Right at the start of the outbreak, community nursing was identified, along with the Inpatient Unit, as a core service that had to continue, and unsurprisingly it’s become increasingly challenging for the team.

Caroline says, “Technology is being used where it possibly can.  The nurses will do video consultations using Microsoft Teams or WhatsApp so meetings can still be face to face, or make a phone call if that’s not possible.  But there are times where they do still need to go and visit a patient.  Before making that visit, they need to do an assessment on the risks, finding out if anyone in the house has symptoms.  If that’s the case, the nurse will wear Personal Protective Equipment, such as mask, apron and gloves, and in all cases they will maintain social distancing with the patient and family members.

“If we get a new patient referred to us, we will do a lot of the initial information gathering over the phone, and then make a shorter visit if necessary.

The team is also making use of the new Weldmar Connect app, which has recently been launched, where patients complete a daily questionnaire to record their symptoms and more.

“Changes to routine services and processes are proving to be a challenge.  For example, calling the usual number to arrange a care package for a new patient, they may discover the number is not in use and there is a new way of doing things, so they have to keep up with that.  Supplies of drugs are not a problem, but we are finding that we need to consider alternatives if our regular source is unable to provide what we need.

One of the hardest things for the nurses is the lack of physical contact.  Just a simple touch of an arm or the holding of a hand can provide so much comfort, which they can no longer do.  They have often built up a close rapport with the patient and their family, so they are having to adjust to doing things in a different way.

Not only do the Weldmar Community Nurses deal directly with patients, but they also work closely with community hospitals, GPs, and district nurses.  Smarter collaboration means that a WCN can alternate visits to a patient with these other healthcare providers where possible.

Not all of the community team are able to visit patients, due to being in the ‘at risk’ groups themselves, or living with people who would be particularly vulnerable to Covid-19.  Their specialist knowledge and expertise is still being utilised, as they can man the 24/7 Advice Line.  Calls can be redirected to their own home, where they can have access to patient notes.  The Advice Line is not just a resource for patients, but GPs and district nurses can also call to get specialist palliative care advice.

“I know this anyway”, says Caroline, “but you really get a sense of how much nurses put their heart into this job.  They have their own health and families to worry about, but they are still going out and trying to do the right thing by their patients day after day, and even helping raise the profile of our fundraising appeal on their own Facebook pages”.

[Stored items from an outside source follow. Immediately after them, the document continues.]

(** What is written for a row: the payloads of its identifiers that the
    index has, and nothing for the others. *)
Lemma resolved_elem records acc_dict r :
  r ∈ resolved records acc_dict
  ↔ ∃ acc, acc ∈ row_ids acc_dict ∧ records !! acc = Some r.
Proof. apply list_elem_of_omap. Qed.

Lemma omap_absent (records : gmap string SeqRecord) ids1 acc ids2 :
  records !! acc = None →
  omap (M := list) (λ acc, records !! acc) (ids1 ++ acc :: ids2)
  = omap (M := list) (λ acc, records !! acc) (ids1 ++ ids2).
Proof.
  intros H. rewrite !omap_app. f_equal. cbn [omap list_omap]. by rewrite H.
Qed.

Lemma write_group_spec s segment acc_dict sequences :
  parse_accession_ids s segment = Ok acc_dict →
  write_keys acc_dict.*1 acc_dict sequences []
  = Ok (resolved sequences acc_dict).
Proof.
  intros H%parse_keys.
  by rewrite (write_keys_spec _ _ _ _ _ (dict_get_values _ H)).
Qed.

(** ** The run *)

Lemma omap_lookup_agree (m1 m2 : gmap string SeqRecord) ids :
  (∀ acc, acc ∈ ids → m1 !! acc = m2 !! acc) →
  omap (M := list) (λ acc, m1 !! acc) ids = omap (M := list) (λ acc, m2 !! acc) ids.
Proof.
  induction ids as [|x ids IH]; intros H; [done|].
  cbn [omap list_omap]. rewrite (H x) by left.
  fold (omap (M := list) (λ acc, m1 !! acc) ids).
  fold (omap (M := list) (λ acc, m2 !! acc) ids).
  rewrite IH; [done|]. intros acc Hin. apply H. by right.
Qed.

Lemma collect_accessions_spec segment df dicts :
  Forall2 (parses_to segment) df dicts →
  ∃ accessions, collect_accessions df segment = Ok accessions
    ∧ ∀ d acc, d ∈ dicts → acc ∈ row_ids d → acc ∈ accessions.
Proof.
  induction 1 as [|r d df dicts Hr _ (X & HX & Hin)].
  - exists ∅. split; [done|]. intros d acc Hd. by apply elem_of_nil in Hd.
  - exists (list_to_set (row_ids d) ∪ X). split.
    + cbn [collect_accessions]. unfold parses_to in Hr. rewrite Hr. cbn [bind].
      by rewrite HX.
    + intros d' acc [->|Hd]%elem_of_cons Hacc.
      * apply elem_of_union_l. by apply elem_of_list_to_set.
      * apply elem_of_union_r. by eapply Hin.
Qed.

Lemma rows_loop_spec fs records sequences output_folder segment df dicts held :
  Forall2 (parses_to segment) df dicts →
  Forall (λ r, open_error fs (group_path output_folder segment r) = None) df →
  (∀ d acc, d ∈ dicts → acc ∈ row_ids d → sequences !! acc = records !! acc) →
  rows_loop fs df sequences output_folder segment held
  = Ok (write_groups fs records output_folder segment (zip df dicts) held).
Proof.
  intros H. revert held.
  induction H as [|r d df dicts Hr _ IH]; intros held Hopen Hseq.
  - done.
  - inversion Hopen as [|? ? Hr_open Hdf_open]; subst.
    cbn [rows_loop]. unfold write_row. unfold parses_to in Hr.
    rewrite Hr. cbn [bind]. unfold group_path in Hr_open. rewrite Hr_open.
    rewrite (write_group_spec _ _ _ _ Hr).
    cbn [bind]. rewrite IH.
    + cbn [zip zip_with write_groups foldl fst snd]. unfold resolved.
      rewrite (omap_lookup_agree sequences records); [done|].
      intros acc Hacc. apply (Hseq d); [by left | done].
    + done.
    + intros d' acc Hd. apply Hseq. by right.
Qed.

Lemma write_fasta_files_spec records sequences output_folder segment df dicts fs :
  Forall2 (parses_to segment) df dicts →
  make_folder fs output_folder = Ok tt →
  Forall (λ r, open_error fs (group_path output_folder segment r) = None) df →
  (∀ d acc, d ∈ dicts → acc ∈ row_ids d → sequences !! acc = records !! acc) →
  write_fasta_files df sequences output_folder segment fs
  = Ok (write_groups fs records output_folder segment (zip df dicts)
          (contents fs)).
Proof.
  intros H Hfolder Hopen Hseq. unfold write_fasta_files. rewrite Hfolder.
  by apply rows_loop_spec.
Qed.

(** What [main] returns when the archive is indexed, the rows parse, and
    the system lets the folder be made and the files be opened. *)
Lemma main_writes_groups df dicts fasta records output_folder segment fs :
  SeqIO_to_dict fasta = Ok records →
  Forall2 (parses_to segment) df dicts →
  make_folder fs output_folder = Ok tt →
  Forall (λ r, open_error fs (group_path output_folder segment r) = None) df →
  main df fasta output_folder segment fs
  = Ok (write_groups fs records output_folder segment (zip df dicts)
          (contents fs)).
Proof.
  intros Hrec Hparse Hfolder Hopen. unfold main.
  destruct (collect_accessions_spec segment df dicts Hparse)
    as (accessions & -> & Hin).
  cbn [bind]. unfold read_fasta_sequences. rewrite Hrec. cbn [bind].
  apply write_fasta_files_spec; [done | done | done |]. intros d acc Hd Hacc.
  erewrite read_fasta_lookup;
    [|exact Hrec | unfold read_fasta_sequences; by rewrite Hrec].
  rewrite decide_True; [done|]. by eapply Hin.
Qed.

(** What the system refuses comes out of the run: when the folder is not
    there and cannot be made, [write_fasta_files] raises what
    [os.makedirs] raises, before any row is looked at; and when the file of
    a row cannot be opened, the turn of that row raises what [open]
    raises. *)
Lemma refusals_raise fs df r sequences output_folder segment held e :
  (path_exists fs output_folder = false →
   makedirs_error fs output_folder = Some e →
   write_fasta_files df sequences output_folder segment fs = Raise e)
  ∧ (raises (parse_accession_ids (Virus_GENBANK_accession r) segment) = false →
     open_error fs (group_path output_folder segment r) = Some e →
     write_row fs r sequences output_folder segment held = Raise e).
Proof.
  split.
  - intros Hex Hmk. unfold write_fasta_files, make_folder. by rewrite Hex, Hmk.
  - intros Hparse Hopen. unfold write_row.
    destruct (parse_accession_ids _ _); [|done]. cbn [bind].
    unfold group_path in Hopen. by rewrite Hopen.
Qed.

(** With the answers of a POSIX system for the empty path, which is not
    there and cannot be made, a run into the folder of that name raises. *)
Lemma empty_folder_raises :
  main [mkRow "Foo bar" "V" "L: MN1"] [mkSeqRecord "MN1.1" "ACGT"]
    EmptyString "all" (fresh_disk ∅)
  = Raise OSError.
Proof. vm_compute. reflexivity. Qed.

(** ** Parsing one group *)

Lemma comma_not_tokchar : is_tokchar "," = false.
Proof. reflexivity. Qed.

Lemma split_join_commas toks :
  Forall (λ t, is_token t = true) toks → toks ≠ [] →
  split_on "," (join_commas toks) = toks.
Proof.
  intros Htoks. induction Htoks as [|t ts Ht _ IH]; intros Hne; [done|].
  apply is_token_inv in Ht as [Ht _].
  assert (Hs : split_on "," t = [t]).
  { apply split_on_absent.
    by eapply str_forall_absent; [apply comma_not_tokchar|]. }
  destruct ts as [|t' ts']; [done|].
  rewrite join_commas_cons, split_on_app, Hs, IH by done. done.
Qed.

Lemma findall_one_group k ws toks :
  is_segcode k = true → str_forall is_space ws = true →
  Forall (λ t, is_token t = true) toks → toks ≠ [] →
  re_findall accession_re (String k (":" +:+ ws +:+ join_commas toks))
  = [(String k EmptyString, join_commas toks)].
Proof.
  intros Hk Hws Htoks Hne. rewrite findall_scan.
  rewrite <- (app_empty_r (join_commas toks)) at 1.
  rewrite scan_group by done. by destruct (last_char _ _).
Qed.

Lemma findall_group_then k ws toks w rest :
  is_segcode k = true → str_forall is_space ws = true →
  Forall (λ t, is_token t = true) toks → toks ≠ [] →
  is_space w = true →
  re_findall accession_re
    (String k (":" +:+ ws +:+ join_commas toks +:+ "," +:+ String w rest))
  = (String k EmptyString, join_commas toks)
    :: findall_from accession_re 0 (Some w) rest.
Proof.
  intros Hk Hws Htoks Hne Hw. rewrite findall_scan, findall_scan_from.
  pose proof (space_not_tokchar _ Hw) as Hw'.
  rewrite scan_group; try done.
  - f_equal. change ("," +:+ String w rest) with (String "," (String w rest)).
    cbn [scan_from marker_at]. cbn [is_segcode is_char Ascii.eqb andb].
    simpl (Ascii.eqb _ _). rewrite !andb_false_r.
    destruct rest as [|c rest]; [done|].
    replace (is_segcode w) with false; [by rewrite andb_false_r|].
    symmetry. destruct (is_segcode w) eqn:E; [|done].
    apply segcode_word in E. unfold is_tokchar in Hw'. by rewrite E in Hw'.
  - change ("," +:+ String w rest) with (String "," (String w rest)).
    cbn [group_stop starts_with]. by rewrite Hw'.
Qed.

Lemma parse_one_group k ws toks segment :
  is_segcode k = true → str_forall is_space ws = true →
  Forall (λ t, is_token t = true) toks → toks ≠ [] →
  parse_accession_ids (String k (":" +:+ ws +:+ join_commas toks)) segment
  = if keeps segment (String k EmptyString)
    then let* ids := parts_loop toks [] in Ok [(String k EmptyString, ids)]
    else Ok [].
Proof.
  intros Hk Hws Htoks Hne. unfold parse_accession_ids.
  rewrite findall_one_group, pairs_loop_single by done.
  by rewrite split_join_commas.
Qed.

Lemma is_token_range start end_ :
  str_forall is_word start = true → str_forall is_word end_ = true →
  is_token (range_token start end_) = true.
Proof.
  intros Hs He. unfold is_token, range_token.
  rewrite !str_forall_app. cbn [str_forall].
  assert (Hw : ∀ c, is_word c = true → is_tokchar c = true)
    by (intros c Hc; unfold is_tokchar; by rewrite Hc).
  rewrite (str_forall_impl _ _ _ Hw Hs), (str_forall_impl _ _ _ Hw He).
  by destruct start.
Qed.

Section RangeTokenParse.
Variables (k : ascii) (ws p ds q de : string) (lo hi : N) (segment : string).
Hypotheses (Hk : is_segcode k = true) (Hws : str_forall is_space ws = true).
Hypotheses (Hp : is_prefix p = true) (Hds : is_number ds = true).
Hypotheses (Hq : is_prefix q = true) (Hde : is_number de = true).
Hypotheses (Hlo : py_int ds = Ok lo) (Hhi : py_int de = Ok hi).
Hypothesis Hseg : keeps segment (String k EmptyString) = true.

(** A group made of one range token. *)
Lemma parse_range_token :
  parse_accession_ids
    (String k (":" +:+ ws +:+ range_token (p +:+ ds) (q +:+ de))) segment
  = Ok [(String k EmptyString,
         map (λ num, p +:+ py_str num) (py_range lo (hi + 1)))].
Proof using All.
  pose proof (parse_one_group k ws [range_token (p +:+ ds) (q +:+ de)]
                segment Hk Hws) as H.
  cbn [join_commas] in H. rewrite H; [|repeat constructor|done].
  - rewrite Hseg. cbn [parts_loop].
    by rewrite (expand_range_token p ds q de lo hi).
  - apply is_token_range; by apply identifier_word.
Qed.
End RangeTokenParse.

(** ** Later groups of a segment *)

Lemma pairs_loop_app l1 l2 segment d :
  pairs_loop (l1 ++ l2) segment d
  = let* d' := pairs_loop l1 segment d in pairs_loop l2 segment d'.
Proof.
  revert d. induction l1 as [|[k g] l1 IH]; intros d; [done|].
  simpl. destruct (_ && _); [apply IH|].
  destruct (parts_loop _ _); [apply IH | done].
Qed.

Lemma dict_get_set {V} k (v : V) d : dict_get k (dict_set k v d) = Some v.
Proof.
  induction d as [|[k' v'] d IH]; simpl; [by rewrite String.eqb_refl|].
  destruct (String.eqb k' k) eqn:E; simpl; [by rewrite String.eqb_refl|].
  by rewrite E.
Qed.

(** The dict keeps, for a segment, the identifiers of the group that was
    processed last; what earlier groups of the segment gave is replaced. *)
Lemma pairs_loop_last_group id_pairs key grp segment d d' :
  keeps segment key = true →
  pairs_loop (id_pairs ++ [(key, grp)]) segment d = Ok d' →
  ∃ ids, parts_loop (split_on "," grp) [] = Ok ids
         ∧ dict_get key d' = Some ids.
Proof.
  intros Hk. rewrite pairs_loop_app.
  destruct (pairs_loop id_pairs segment d) as [d1|]; [|done].
  cbn [bind pairs_loop]. unfold keeps in Hk.
  replace (negb (String.eqb segment "all") && negb (String.eqb key segment))
    with false by (by destruct (String.eqb segment "all"), (String.eqb key segment)).
  destruct (parts_loop (split_on "," grp) []) as [ids|]; [|done].
  intros [= <-]. exists ids. split; [done | apply dict_get_set].
Qed.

Lucy Moxham (pictured) is a WCN based in the South team, and she says the current situation has challenges which are both practical and emotional.  “Emotionally it is surprisingly hard. We are very used to dealing with emotions in our palliative care roles, but during these unprecedented times, we are dealing with heightened levels of anxiety from patients, their loved ones, and other professionals involved in their care. This has increased our workload at a time when resources are becoming incredibly stretched. However, we continue to strive to provide as much support as we can, including essential visits to our most vulnerable patients.”